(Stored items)
———
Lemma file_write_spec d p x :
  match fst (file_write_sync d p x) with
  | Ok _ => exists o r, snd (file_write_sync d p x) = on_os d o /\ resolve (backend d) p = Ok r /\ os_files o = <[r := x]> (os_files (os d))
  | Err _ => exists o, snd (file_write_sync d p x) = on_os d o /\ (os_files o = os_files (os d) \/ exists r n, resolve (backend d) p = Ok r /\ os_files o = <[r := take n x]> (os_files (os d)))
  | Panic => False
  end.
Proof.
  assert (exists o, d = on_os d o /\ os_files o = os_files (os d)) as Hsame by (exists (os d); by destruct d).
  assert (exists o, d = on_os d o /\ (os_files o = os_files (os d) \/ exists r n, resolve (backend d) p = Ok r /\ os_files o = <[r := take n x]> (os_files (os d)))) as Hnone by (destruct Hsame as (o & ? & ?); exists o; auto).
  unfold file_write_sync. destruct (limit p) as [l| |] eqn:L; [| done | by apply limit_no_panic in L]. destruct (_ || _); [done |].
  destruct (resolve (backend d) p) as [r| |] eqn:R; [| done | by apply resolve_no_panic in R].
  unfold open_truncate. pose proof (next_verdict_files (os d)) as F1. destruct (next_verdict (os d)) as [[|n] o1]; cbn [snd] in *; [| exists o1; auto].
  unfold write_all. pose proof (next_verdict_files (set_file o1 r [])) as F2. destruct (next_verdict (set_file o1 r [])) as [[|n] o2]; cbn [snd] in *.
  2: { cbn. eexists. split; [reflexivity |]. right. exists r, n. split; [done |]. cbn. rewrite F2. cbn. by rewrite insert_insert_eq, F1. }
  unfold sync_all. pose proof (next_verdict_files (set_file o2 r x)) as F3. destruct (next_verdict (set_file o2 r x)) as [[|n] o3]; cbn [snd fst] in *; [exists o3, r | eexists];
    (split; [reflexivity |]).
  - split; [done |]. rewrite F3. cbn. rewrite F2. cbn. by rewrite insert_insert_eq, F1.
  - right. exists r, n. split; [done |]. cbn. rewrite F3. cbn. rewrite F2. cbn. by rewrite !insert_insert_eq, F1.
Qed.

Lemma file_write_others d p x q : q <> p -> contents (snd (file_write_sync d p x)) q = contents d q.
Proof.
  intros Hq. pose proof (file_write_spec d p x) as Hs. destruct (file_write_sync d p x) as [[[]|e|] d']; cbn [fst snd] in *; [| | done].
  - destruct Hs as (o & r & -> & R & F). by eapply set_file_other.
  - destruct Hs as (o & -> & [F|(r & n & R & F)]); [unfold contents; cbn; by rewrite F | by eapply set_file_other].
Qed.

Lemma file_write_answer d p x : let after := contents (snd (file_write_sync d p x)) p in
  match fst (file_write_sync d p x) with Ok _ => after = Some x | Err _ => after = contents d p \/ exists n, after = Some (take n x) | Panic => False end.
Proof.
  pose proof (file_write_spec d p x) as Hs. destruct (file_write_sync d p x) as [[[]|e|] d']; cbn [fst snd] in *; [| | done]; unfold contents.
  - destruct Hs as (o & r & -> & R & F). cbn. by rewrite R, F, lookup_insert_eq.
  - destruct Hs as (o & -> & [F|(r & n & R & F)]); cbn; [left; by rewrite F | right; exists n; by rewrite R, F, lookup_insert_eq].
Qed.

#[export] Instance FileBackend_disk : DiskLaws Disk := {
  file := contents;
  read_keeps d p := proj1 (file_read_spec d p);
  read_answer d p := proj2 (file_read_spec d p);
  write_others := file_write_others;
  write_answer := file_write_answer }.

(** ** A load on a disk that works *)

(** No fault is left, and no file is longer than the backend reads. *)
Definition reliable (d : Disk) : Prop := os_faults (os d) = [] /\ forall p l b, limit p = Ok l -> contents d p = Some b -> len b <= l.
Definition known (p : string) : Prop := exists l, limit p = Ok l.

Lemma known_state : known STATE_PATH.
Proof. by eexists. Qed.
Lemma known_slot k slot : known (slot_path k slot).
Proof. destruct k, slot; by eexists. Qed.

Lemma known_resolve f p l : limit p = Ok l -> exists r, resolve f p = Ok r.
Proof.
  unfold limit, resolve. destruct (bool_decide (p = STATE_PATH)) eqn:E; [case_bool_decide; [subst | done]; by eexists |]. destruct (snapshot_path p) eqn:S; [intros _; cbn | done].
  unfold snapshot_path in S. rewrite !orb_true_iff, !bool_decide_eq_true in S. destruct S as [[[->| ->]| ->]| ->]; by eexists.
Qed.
———
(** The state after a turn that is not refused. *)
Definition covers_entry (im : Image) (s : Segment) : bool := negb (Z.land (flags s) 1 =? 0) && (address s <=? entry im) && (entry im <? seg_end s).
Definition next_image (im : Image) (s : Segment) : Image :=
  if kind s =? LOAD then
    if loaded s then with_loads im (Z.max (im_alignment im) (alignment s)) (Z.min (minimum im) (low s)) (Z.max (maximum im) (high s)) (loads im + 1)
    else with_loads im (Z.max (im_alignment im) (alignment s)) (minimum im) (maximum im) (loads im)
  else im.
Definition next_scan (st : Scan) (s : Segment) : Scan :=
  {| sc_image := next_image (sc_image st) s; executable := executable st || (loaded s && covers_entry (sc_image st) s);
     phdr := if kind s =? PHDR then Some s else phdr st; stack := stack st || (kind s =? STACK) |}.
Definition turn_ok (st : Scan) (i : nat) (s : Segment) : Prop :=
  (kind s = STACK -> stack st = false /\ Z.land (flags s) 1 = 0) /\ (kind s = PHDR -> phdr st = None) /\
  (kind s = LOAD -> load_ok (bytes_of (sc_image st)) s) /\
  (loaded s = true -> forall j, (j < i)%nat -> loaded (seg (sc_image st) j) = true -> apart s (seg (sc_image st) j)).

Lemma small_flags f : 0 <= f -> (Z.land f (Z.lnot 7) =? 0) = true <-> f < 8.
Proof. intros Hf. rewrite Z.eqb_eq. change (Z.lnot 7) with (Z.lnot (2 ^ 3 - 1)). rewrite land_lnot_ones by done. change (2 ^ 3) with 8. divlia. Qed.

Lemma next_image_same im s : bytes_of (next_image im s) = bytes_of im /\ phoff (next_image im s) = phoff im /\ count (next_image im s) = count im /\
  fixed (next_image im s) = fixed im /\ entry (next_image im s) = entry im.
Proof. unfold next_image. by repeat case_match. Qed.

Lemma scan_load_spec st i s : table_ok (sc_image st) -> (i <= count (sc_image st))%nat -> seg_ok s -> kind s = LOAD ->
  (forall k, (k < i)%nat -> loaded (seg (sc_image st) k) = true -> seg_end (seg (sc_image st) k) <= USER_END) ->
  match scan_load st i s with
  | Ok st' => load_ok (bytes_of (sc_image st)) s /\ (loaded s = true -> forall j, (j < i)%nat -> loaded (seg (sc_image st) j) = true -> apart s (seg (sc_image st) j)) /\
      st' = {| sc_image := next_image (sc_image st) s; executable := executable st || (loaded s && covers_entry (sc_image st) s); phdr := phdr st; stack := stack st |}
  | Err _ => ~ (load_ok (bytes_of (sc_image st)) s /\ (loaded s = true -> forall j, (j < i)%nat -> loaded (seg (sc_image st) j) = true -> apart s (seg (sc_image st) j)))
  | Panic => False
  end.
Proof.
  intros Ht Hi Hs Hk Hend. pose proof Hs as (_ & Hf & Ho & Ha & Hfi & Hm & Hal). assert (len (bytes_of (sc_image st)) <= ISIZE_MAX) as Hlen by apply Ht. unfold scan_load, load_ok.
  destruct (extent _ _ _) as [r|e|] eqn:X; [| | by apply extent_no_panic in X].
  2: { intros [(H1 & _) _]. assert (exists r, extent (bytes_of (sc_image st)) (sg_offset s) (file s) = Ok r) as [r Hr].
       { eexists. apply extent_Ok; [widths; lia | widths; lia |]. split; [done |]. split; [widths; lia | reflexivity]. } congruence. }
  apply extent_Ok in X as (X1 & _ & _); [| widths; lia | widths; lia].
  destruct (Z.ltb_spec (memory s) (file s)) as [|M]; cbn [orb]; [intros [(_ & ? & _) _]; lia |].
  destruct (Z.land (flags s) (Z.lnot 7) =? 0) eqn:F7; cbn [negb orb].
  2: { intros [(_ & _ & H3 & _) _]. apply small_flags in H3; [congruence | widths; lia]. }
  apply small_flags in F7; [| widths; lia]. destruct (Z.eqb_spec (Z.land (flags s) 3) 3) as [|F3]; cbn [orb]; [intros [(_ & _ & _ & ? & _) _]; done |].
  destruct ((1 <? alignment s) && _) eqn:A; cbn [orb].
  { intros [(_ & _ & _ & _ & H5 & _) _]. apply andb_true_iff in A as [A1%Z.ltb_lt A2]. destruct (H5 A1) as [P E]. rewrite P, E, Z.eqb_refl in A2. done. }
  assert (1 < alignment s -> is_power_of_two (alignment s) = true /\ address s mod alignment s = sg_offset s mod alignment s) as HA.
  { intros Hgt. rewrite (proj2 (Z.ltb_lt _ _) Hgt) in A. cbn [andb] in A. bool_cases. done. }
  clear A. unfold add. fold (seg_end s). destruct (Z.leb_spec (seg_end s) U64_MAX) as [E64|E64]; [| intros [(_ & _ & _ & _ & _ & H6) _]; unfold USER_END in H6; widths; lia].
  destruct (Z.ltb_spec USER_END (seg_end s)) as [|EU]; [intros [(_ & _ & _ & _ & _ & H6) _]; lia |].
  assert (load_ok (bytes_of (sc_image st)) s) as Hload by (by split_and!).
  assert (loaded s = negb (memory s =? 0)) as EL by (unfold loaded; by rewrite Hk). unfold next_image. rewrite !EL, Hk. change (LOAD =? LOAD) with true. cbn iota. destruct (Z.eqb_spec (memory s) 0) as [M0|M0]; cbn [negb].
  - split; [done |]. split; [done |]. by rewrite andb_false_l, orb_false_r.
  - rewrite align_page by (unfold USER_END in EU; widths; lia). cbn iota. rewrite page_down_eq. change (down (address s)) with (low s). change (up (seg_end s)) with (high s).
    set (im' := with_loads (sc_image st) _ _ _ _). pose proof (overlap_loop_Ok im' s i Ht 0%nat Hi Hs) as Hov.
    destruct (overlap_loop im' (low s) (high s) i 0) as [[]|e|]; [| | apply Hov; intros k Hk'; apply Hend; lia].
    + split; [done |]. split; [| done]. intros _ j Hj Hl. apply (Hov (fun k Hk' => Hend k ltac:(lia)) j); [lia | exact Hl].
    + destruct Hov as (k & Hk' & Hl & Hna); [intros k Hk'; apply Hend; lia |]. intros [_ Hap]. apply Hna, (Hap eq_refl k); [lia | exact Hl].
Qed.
———
Take the entries above and return only the lines from the one with "unfold sync_all. pose" to the one with "by eapply set_file_other.", both included, unchanged.

  unfold sync_all. pose proof (next_verdict_files (set_file o2 r x)) as F3. destruct (next_verdict (set_file o2 r x)) as [[|n] o3]; cbn [snd fst] in *; [exists o3, r | eexists];
    (split; [reflexivity |]).
  - split; [done |]. rewrite F3. cbn. rewrite F2. cbn. by rewrite insert_insert_eq, F1.
  - right. exists r, n. split; [done |]. cbn. rewrite F3. cbn. rewrite F2. cbn. by rewrite !insert_insert_eq, F1.
Qed.

Lemma file_write_others d p x q : q <> p -> contents (snd (file_write_sync d p x)) q = contents d q.
Proof.
  intros Hq. pose proof (file_write_spec d p x) as Hs. destruct (file_write_sync d p x) as [[[]|e|] d']; cbn [fst snd] in *; [| | done].
  - destruct Hs as (o & r & -> & R & F). by eapply set_file_other.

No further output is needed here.